Analisemos então os dados da coluna 2 (ano 1), a partir desta linha para baixo. Os rendimentos do sector público (as suas receitas) mantém-se na proporção do  rendimento em 44%. Como o rendimento nominal global variou de 16,5 mil milhões, os rendimentos públicos aumentaram de 0,44x 16,5 mil milhões, o que arredondado dá 7,3 mil milhões. Como se considera a despesa pública constante, de 73,8 mil milhões significa que o excedente primário cresceu neste montante.

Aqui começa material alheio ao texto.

(** The histogram update touches one counter of the array. *)
Lemma item_stats_sizes_upd_ok s d it :
  (∀ hist, l_stats_sizes_hist (w_lru s) = Some hist →
     Z.of_nat (length hist) = l_stats_sizes_buckets (w_lru s)) →
  0 ≤ ITEM_ntotal it →
  ∃ o, item_stats_sizes_upd d it s =
      Some (tt, s <| w_lru := (w_lru s) <| l_stats_sizes_hist := o |> |>) ∧
    (∀ hist, o = Some hist → Z.of_nat (length hist) = l_stats_sizes_buckets (w_lru s)).
Proof.
  intros Hlen Hnt. unfold item_stats_sizes_upd. rewrite (bind_run _ _ _ _ _ eq_refl).
  assert (Hid : ∀ o, l_stats_sizes_hist (w_lru s) = o →
    s <| w_lru := (w_lru s) <| l_stats_sizes_hist := o |> |> = s).
  { intros o <-. by destruct s as [? ? ? [] ? ? ? ? ? ? ? ? ? ? ? ?]. }
  destruct (l_stats_sizes_hist (w_lru s)) as [hist|] eqn:Eh; [|by exists None; rewrite Hid].
  destruct (_ <? l_stats_sizes_cas_min _); [exists (Some hist); rewrite Hid by done; auto|].
  destruct (Z.ltb_spec (size_bucket it) (l_stats_sizes_buckets (w_lru s))) as [Hb|];
    [|exists (Some hist); rewrite Hid by done; auto].
  assert (0 ≤ size_bucket it).
  { unfold size_bucket. pose proof (Z.div_pos (ITEM_ntotal it) 32). destruct (negb _); lia. }
  specialize (Hlen hist eq_refl).
  destruct (lookup_lt_is_Some_2 hist (Z.to_nat (size_bucket it))) as [v Hv]; [lia|].
  rewrite (bind_run _ _ _ _ _ (arr_get_ok _ _ _ _ ltac:(done) Hv)).
  erewrite bind_run; [|apply arr_set_ok; lia]. eexists. split; [reflexivity|].
  intros h' [= <-]. by rewrite length_insert.
Qed.

Lemma ITEM_ntotal_nonneg pl it : item_ok pl it → 0 ≤ ITEM_ntotal it.
Proof.
  intros (_ & _ & [Hk _] & _ & Hn). unfold ITEM_ntotal, sizeof_item, sizeof_uint32, sizeof_uint64.
  destruct (flag _ _), (flag _ _); lia.
Qed.

Lemma hsame_queues h h' D : hsame h h' → queues_ok h D → queues_ok h' D.
Proof. intros Hs. apply queues_ok_ext. intros q p _. symmetry. by apply hsame_links. Qed.

Lemma hsame_hcore_key h h' x : hsame h h' →
  (λ it, (i_nkey it, i_key it)) <$> h' !! x = (λ it, (i_nkey it, i_key it)) <$> h !! x.
Proof. intros Hs. symmetry. by apply hsame_fmap. Qed.

(** The steps of [do_item_unlink] before the reference is dropped. *)
Definition unlink_steps (p hv : Z) : M world unit :=
  wr p (λ x, x <| i_it_flags := clear (i_it_flags x) ITEM_LINKED |>) ;;
  x ← load p;
  stats_unlink x ;;
  item_stats_sizes_remove x ;;
  assoc_delete (ITEM_key x) (i_nkey x) hv ;;
  do_item_unlink_q p.

Lemma do_item_unlink_steps s p hv it :
  w_heap s !! p = Some it → flag (i_it_flags it) ITEM_LINKED = true →
  do_item_unlink p hv s = (unlink_steps p hv ;; do_item_remove p) s.
Proof.
  intros Hp Hf. unfold do_item_unlink, unlink_steps. rewrite (bind_run _ _ _ _ _ (load_ok _ _ _ Hp)), Hf.
  simpl. rewrite bind_assoc. rewrite (bind_run _ _ _ _ _ (wr_ok _ _ _ _ Hp)).
  rewrite (bind_run _ _ _ _ _ (wr_ok _ _ _ _ Hp)).
  munfold. unfold mbind, M_bind.
  repeat (match goal with |- context [match ?e with Some _ => _ | None => _ end] =>
    destruct e as [[? ?]|]; [|done] end). done.
Qed.

Lemma assoc_rep_key s m k p : assoc_rep s m → m !! k = Some p → key_of (w_heap s) p = Some k.
Proof. intros (L & _ & Habs & _) Hm. by apply Habs in Hm as [_ ?]. Qed.

Definition unlinked_hdr (it : item) : item :=
  it <| i_it_flags := clear (i_it_flags it) ITEM_LINKED |>.

Lemma unlinked_hdr_ok pl it : item_ok pl it → item_ok pl (unlinked_hdr it).
Proof.
  unfold item_ok, unlinked_hdr, key_ok, ITEM_clsid. simpl. by rewrite !flag_clear_ne by reflexivity.
Qed.

Lemma unlinked_hdr_bytes it : lru_bytes (unlinked_hdr it) = lru_bytes it.
Proof. unfold lru_bytes, ITEM_ntotal, unlinked_hdr. simpl. by rewrite !flag_clear_ne by reflexivity. Qed.

(** Putting the pieces together once the item is out of the table and its
    queue. *)
Lemma cache_unlinked s s' m R D k p it it' id l1 l2 :
  cache_ok s m R D → m !! k = Some p → R p + 1 < 2 ^ 15 →
  w_heap s !! p = Some it → D (LruQ id) = l1 ++ p :: l2 →
  w_slabs s' = w_slabs s → assoc_rep s' (delete k m) →
  let D' := qset D (LruQ id) (l1 ++ l2) in
  queues_ok (w_heap s') D' → (∀ q, p ∉ D' q) → lru_ok s' D' →
  csame_out (λ x, x = p) (w_heap s) (w_heap s') → dom (w_heap s') = dom (w_heap s) →
  w_heap s' !! p = Some it' → ctl it' = ctl (unlinked_hdr it) →
  st_curr_items (w_stats s') = u64 (st_curr_items (w_stats s) - 1) →
  (∀ hist, l_stats_sizes_hist (w_lru s') = Some hist →
     Z.of_nat (length hist) = l_stats_sizes_buckets (w_lru s')) →
  cache_ok s' (delete k m) (upd R p (R p + 1)) D'.
Proof.
  intros Hok Hm HR Hp HD Hsl Ha D' Hq' Hnin Hl' Hcs Hdom Hp' Hctl Hci Hhist.
  pose proof (co_slabs _ _ _ _ Hok) as Hs. pose proof (so_queues _ _ Hs) as Hq.
  assert (Hin : p ∈ D (LruQ id)) by (rewrite HD; set_solver).
  destruct (co_queued _ _ _ _ Hok id p Hin) as (it0 & Hit0 & H1 & H2 & H3 & H4 & H5).
  rewrite Hp in Hit0. apply (inj Some) in Hit0. subst it0.
  assert (Hsub : ∀ q x, x ∈ D' q → x ∈ D q ∧ x ≠ p).
  { intros q x Hx. split; [|intros ->; by apply (Hnin q)]. unfold D', qset in Hx.
    case_decide; [|done]. subst. rewrite HD. set_solver. }
  assert (Hsup : ∀ q x, x ∈ D q → x ≠ p → x ∈ D' q).
  { intros q x Hx Hne. unfold D', qset. case_decide; [|done]. subst. rewrite HD in Hx. set_solver. }
  assert (Hkey : ∀ k', m !! k' = Some p → k' = k).
  { intros k' Hk'. apply (assoc_rep_key _ _ _ _ (co_assoc _ _ _ _ Hok)) in Hk', Hm. congruence. }
  constructor; try done.
  - apply (slabs_ok_ext s _ D); try done. intros x y Hy. apply Hcs. intros ->.
    by pose proof (qo_disj _ _ Hq _ _ _ Hin Hy).
  - intros x y [Hy Hne]%Hsub. destruct (co_queued _ _ _ _ Hok x y Hy) as (iy & Hiy & G1 & G2 & G3 & G4 & G5).
    destruct (csame_lookup _ _ _ y iy Hcs Hne Hiy) as (iy' & Hiy' & Hc).
    exists iy'. split; [done|]. unfold queued_ok. rewrite Hsl, upd_ne by done.
    rewrite (ITEM_key_ctl _ _ Hc). pose proof (ctl_fields _ _ Hc) as (-> & -> & -> & _).
    split_and!; try done; [by apply (item_ok_ctl _ iy)|].
    rewrite lookup_delete_ne; [done|]. intros E. congruence.
  - intros k' y [Hne Hy]%lookup_delete_Some. destruct (co_mapped _ _ _ _ Hok k' y Hy) as [i Hi].
    exists i. apply Hsup; [done|]. intros ->. by specialize (Hkey k' Hy).
  - intros y Hy. destruct (decide (y = p)) as [->|Hne].
    + right. destruct (queue_mem _ _ _ _ Hq Hin) as (_ & _ & Hp0). split_and!; [done..|].
      exists it'. split; [done|]. unfold held_ok. rewrite Hsl, upd_eq.
      pose proof (ctl_fields _ _ Hctl) as (-> & -> & _). simpl. rewrite flag_clear_eq.
      split_and!; [by apply (item_ok_ctl _ (unlinked_hdr it)), unlinked_hdr_ok|done|lia].
    + rewrite upd_ne in Hy by done.
      destruct (co_held _ _ _ _ Hok y Hy) as [[i Hi]|(? & Hny & iy & Hiy & G1 & G2 & G3)].
      * left. exists i. by apply Hsup.
      * right. destruct (csame_lookup _ _ _ y iy Hcs Hne Hiy) as (iy' & Hiy' & Hc).
        split_and!; [done|intros q Hq''; apply Hsub in Hq'' as [? _]; by apply (Hny q)|].
        exists iy'. split; [done|]. unfold held_ok. rewrite Hsl, upd_ne by done.
        pose proof (ctl_fields _ _ Hc) as (-> & -> & _). split_and!; try done. by apply (item_ok_ctl _ iy).
  - intros y. pose proof (co_refs _ _ _ _ Hok y). pose proof (co_refs _ _ _ _ Hok p).
    unfold upd. destruct (y =? p); lia.
  - rewrite Hci, (co_items _ _ _ _ Hok), map_size_delete_Some by by eexists.
    unfold u64. rewrite Zminus_mod_idemp_l. f_equal.
    assert (size m ≠ 0)%nat; [|lia]. intros E%map_size_empty_inv. subst. by rewrite lookup_empty in Hm.
  - rewrite <- (size_dom (D := gset Z)), Hdom, size_dom. apply Hok.
Qed.

Lemma item_key_length it : key_ok it → i_nkey it = Z.of_nat (length (ITEM_key it)).
Proof. intros [? ?]. unfold ITEM_key. rewrite length_take. lia. Qed.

O PIB como se viu teve um acréscimo de 16,5 mil milhões e passa de 180 mil milhões para 196,5 mil milhões. Os rendimentos do sector público passam a ser no período 1, o valor do período zero mais o acréscimo do período 1, ou seja, 79,2+7,3= 86,5 mil milhões, ou ainda, 0,44 x 196,5 mil milhões. Como a despesa permanece constante e com o valor de 73,8 mil milhões  o excedente primário sobe no valor dessa diferença, ( 86,5 – 78,3) ou seja os nossos 7,3 já anteriormente deduzidos. Sendo este o acréscimo no excedente primário, o excedente primário  verificado no período 1 é então  dado por 5,4+7,3= 12, 7 mil milhões, conforme se assina na penúltima linha da tabela acima.

Ano 2

Vejamos agora a passagem do ano 1 para o ano 2. Foi emitida a segunda parcela de CCIs de 20 mil milhões. Encontramo-nos agora na terceira coluna da tabela.  O rendimento por efeito directo acresce de 24  mil milhões (12+12), relativamente ao ano de referência, o ano 0 . O valor do PIB do período 1 quando transposto para o período 2 e  apenas pela inflação sofre um acréscimo de  196,5×2,5%=  4,9 mil milhões relativamente ao PIB do período 1 e tem um aumento relativamente ao período de base de (4,5+4,9) ou seja de 9,4 mil milhões. Com exclusão de inflação, verifica-se  um acréscimo de 24 mil milhões no PIB devido à injecção de 20 mil milhões de CCIs, ou seja, o efeito directo, no período 2, da emissão global de CCIs é ( 20 x 1,2)=24 mil milhões. O   valor do PIB nominal global aumenta 24 mil milhões pela emissão de títulos e de  9,4 mil milhões devido à inflação  acumulada, ou seja, o PIB nominal global aumenta 33,4 mil milhões relativamente ao ano 0,  conforme se assinala  na linha Aumento global nominal do PIB com a intersecção da  coluna 3. Na nossa hipótese de que as receitas do Estado em termos do PIB permanecem constantes, teremos então que  as receitas públicas, uma  vez que o PIB aumentou 33,4  mil milhões, aumentam 0,44 x 33,4 mil milhões, ou seja, tiveram um aumento de 14,7 mil milhões.  Como mantemos a hipótese das despesas públicas serem constantes o aumento de receitas traduz-se automaticamente num aumento do excedente primário  de 14.7 mil milhões.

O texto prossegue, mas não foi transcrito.